The feud started in March 2012 when USAA accused the software company in U.S. District Court in San Antonio of fraud, breach of contract, and theft of trade secrets. The bank alleged Mitek improperly rolled out a mobile capture product using technology USAA had developed and disclosed to Mitek under confidentiality agreements. USAA also sought a declaratory judgment that it had not infringed on five patents Mitek held related to mobile capture, and further claimed false advertising on Mitek’s part.

Mitek charged USAA in federal court in Delaware with patent infringement, using Mitek products beyond their license terms, and disclosing confidential pricing and other information. Mitek later added claims of defamation and unfair business practices.

The cases were later consolidated in the San Antonio federal court. On July 29, the court dismissed Mitek’s patent-infringement claims against USAA, according to Mitek’s most recent quarterly report filed with the Securities and Exchange Commission. Mitek and USAA had agreed on dismissing one infringement claim, and the court granted USAA’s motion to throw out the other four, according to the San Antonio Express-News. The remaining defamation and related claims are now the subject of the trial.

A Mitek spokesperson says by email that although the patent issue won’t be heard in the USAA trial, Mitek’s total of eight patents on its Mobile Deposit product remain valid. USAA did not respond to a Digital Transactions News request for comment.

In its quarterly report, Mitek said it “believes USAA’s claims are without merit and intends to vigorously defend against those claims and pursue its claims against USAA.”

Mitek also said it doesn’t believe any potential damages awarded to USAA would have a material effect on its finances. The spokesperson said she could not comment about any possible settlement.

News about the litigation and Mitek’s disclosure Friday in an SEC filing that its chief technology officer, Michael Strange, had left the company “to pursue other opportunities” apparently spooked investors. Mitek’s stock fell 18% Monday to close at $2.50 per share, and it slipped another 3.6% Tuesday, closing at $2.41. Mitek issued a press release Tuesday saying the departure of Strange, who came to Mitek in July 2012 from prepaid card provider Green Dot Corp., where he had been CTO, was not related to the USAA litigation.

Meanwhile, Monday’s appeal to the Supreme Court by merchant interests was no surprise. The National Retail Federation, NACS (formerly the National Association of Convenience Stores), the Food Marketing Institute, the National Restaurant Association, NRF member Boscov’s Department Store, and NACS member Miller Oil Co. said in June they were preparing a Supreme Court petition.

Merchants won a huge victory in July 2013 when a federal district judge agreed with their allegation that the Fed failed to follow Congress’s intent when it issued its lengthy rule implementing the Durbin Amendment’s debit card interchange price cap and transaction-routing rules. Merchants argued the Fed set the price cap, about 21 cents per transaction for regulated issuers, too high, and the routing rules gave them too little choice among debit networks.

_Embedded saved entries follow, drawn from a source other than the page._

(* ===== verification/_CoqProject ===== *)
-Q . S2P
Prelude.v
DnsName.v
DnsParse.v
DnsBuild.v
DnsBloom.v
BloomStats.v
DnsCache.v
CacheLinks.v
CacheRefine.v
CacheStrip.v
CacheTheorems.v
CacheThreads.v
CacheFresh.v
Dissect.v
Resolver.v
Backend.v
ResolverStub.v
XdpKern.v
XdpFrame.v
JobQueue.v
Server.v
DnsTcp.v
TcpTable.v
XskRing.v
XskLoop.v
XskFrames.v
XskSetup.v
XdpServer.v
XdpReport.v
LoopWake.v
XdpConfig.v
LoadGen.v
BenchBloom.v
Startup.v
Lemma ensures_decode_iter msg cap s :
  bytes msg -> 0 <= d_off s -> ensures (decode_iter msg cap s) (decode_step msg cap s).
Proof.
  intros Hb Ho. unfold decode_iter at 1. case_test; [done|].
  destruct (get8_in_range msg (d_off s)) as [l Hl]; [lia|].
  assert (byte l) as Hbl by (eauto using get8_byte). rewrite Hl, Ok_bind. cbv beta zeta.
  rewrite byte_land_192_pointer, byte_land_192_label by done.
  destruct (Z.eqb_spec l 0) as [->|Hz]; [by constructor|].
  case_test; [|destruct (Z.leb_spec l 63); [|done]].
  - case_test; [done|]. case_test; [done|].
    destruct (get8_in_range msg (d_off s + 1)) as [b Hbk]; [lia|]. rewrite Hbk, Ok_bind. cbv beta zeta.
    rewrite byte_land_63, lor_shiftl_add by (done || lia || eapply get8_byte; eauto).
    change (2 ^ 8) with 256. case_test; [done|]. cbn. econstructor; eauto with lia.
  - cbn [negb]. set (sep := if zlen (d_out s) =? 0 then 0 else 1).
    repeat (case_test; [done|]). unfold byte in Hbl. subst sep.
    destruct (decode_iter_label msg cap s l) as (lab & <- & Hs & Hit); [done|lia|done|lia..|].
    revert Hit. unfold decode_iter. rewrite Hl, Ok_bind. cbv beta zeta.
    rewrite byte_land_192_pointer, byte_land_192_label by done.
    set (sep := if zlen (d_out s) =? 0 then 0 else 1).
    do 8 (case_test; [lia|]). intros ->. cbn -[extend]. constructor; [done|lia|done| |done].
    rewrite zlen_extend_1. lia.
Qed.

Lemma decode_iter_complete msg cap s r :
  bytes msg -> cap <= NAME_CAP -> decode_step msg cap s r -> decode_iter msg cap s = Ok r.
Proof.
  intros Hb Hcap Hst. destruct Hst as [H|b0 b1 H H0 H1 Ht Hj|lab H Hlab Hs He Hn].
  - unfold decode_iter. rewrite H. apply get8_bound in H. case_test; [lia|]. done.
  - assert (byte b0) as Hb0 by (eauto using get8_byte). assert (byte b1) as Hb1 by (eauto using get8_byte).
    unfold decode_iter. rewrite H, Ok_bind. cbv beta zeta. rewrite H1, Ok_bind. apply get8_bound in H1 as ?. cbv beta zeta.
    rewrite byte_land_192_pointer, byte_land_63, lor_shiftl_add by (done || lia). change (2 ^ 8) with 256.
    do 2 (case_test; [lia|]). case_test; [|lia]. do 3 (case_test; [lia|]). done.
  - apply get_slice_Ok in Hs as Hs'. rewrite zlen_extend_1 in He.
    pose proof (get8_bound _ _ _ H).
    destruct (decode_iter_label msg cap s (zlen lab)) as (lab' & _ & E & ->); [done|lia|done|lia..|].
    rewrite Hs in E. by injection E as ->.
Qed.

Lemma ensures_decode_loop fuel msg cap s :
  bytes msg -> 0 <= d_off s -> d_jumps s <= MAX_PTR_JUMPS -> zlen (d_out s) < cap ->
  (MAX_PTR_JUMPS - d_jumps s) + (cap - zlen (d_out s)) < Z.of_nat fuel ->
  ensures (decode_loop fuel msg cap s) (fun s' => exists j ls next,
    name_at msg (d_off s) j ls next /\ d_out s' = extend (d_out s) ls /\
    d_jumps s + Z.of_nat j <= MAX_PTR_JUMPS /\ zlen (d_out s') < cap /\
    d_after s' = if d_jumped s then d_after s else next).
Proof.
  intros Hb. revert s. induction fuel as [|fuel IH]; intros s Ho Hj Hc Hf; [lia|].
  cbn [decode_loop]. eapply ensures_bind_intro; [by apply ensures_decode_iter|].
  intros r Hst. destruct Hst as [H|b0 b1 H H0 H1 Ht Hjm|lab H Hlab Hs He Hn].
  - cbn. exists 0%nat, [], (d_off s + 1). split_and!; [by constructor|done|lia|done|done].
  - assert (byte b1) as Hb1 by (eauto using get8_byte). unfold byte in Hb1.
    eapply ensures_mono; [apply IH; cbn; lia|]. cbn.
    intros s' (j & ls & next & Hn & Ho' & Hjm' & Hc' & Ha).
    exists (S j), ls, (d_off s + 2). split_and!; [by eapply name_at_pointer|done|lia|done|done].
  - assert (zlen (d_out s) < zlen (extend (d_out s) [lab])) as Hgrow
      by (rewrite zlen_extend_1; case_test; lia).
    eapply ensures_mono; [apply IH; cbn -[extend]; lia|]. cbn -[extend].
    intros s' (j & ls & next & Hna & Ho' & Hjm' & Hc' & Ha).
    exists j, (lab :: ls), next. split_and!; [by eapply name_at_label|done..].
Qed.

The Fed then appealed to the federal appellate court in Washington, D.C. A three-judge panel in March said the central bank had acted within the scope of the amendment, a part of 2010’s Dodd-Frank Act. The disgruntled merchants could have sought a review by the full appellate court but instead decided to go straight to the Supreme Court.

“There’s so much at stake here for U.S. retailers and their customers that we have no choice but to pursue this case as far as possible,” NRF senior vice president and general counsel Mallory Duncan said in a statement late Monday. “When a federal agency blatantly disregards the clear intent of legislation passed by Congress and signed into law by the president, that’s a dispute that cannot be ignored.”

The appeal apparently will involve only the interchange issue and not the part of Fed's rule addressing the amendment's debit network exclusivity provisions.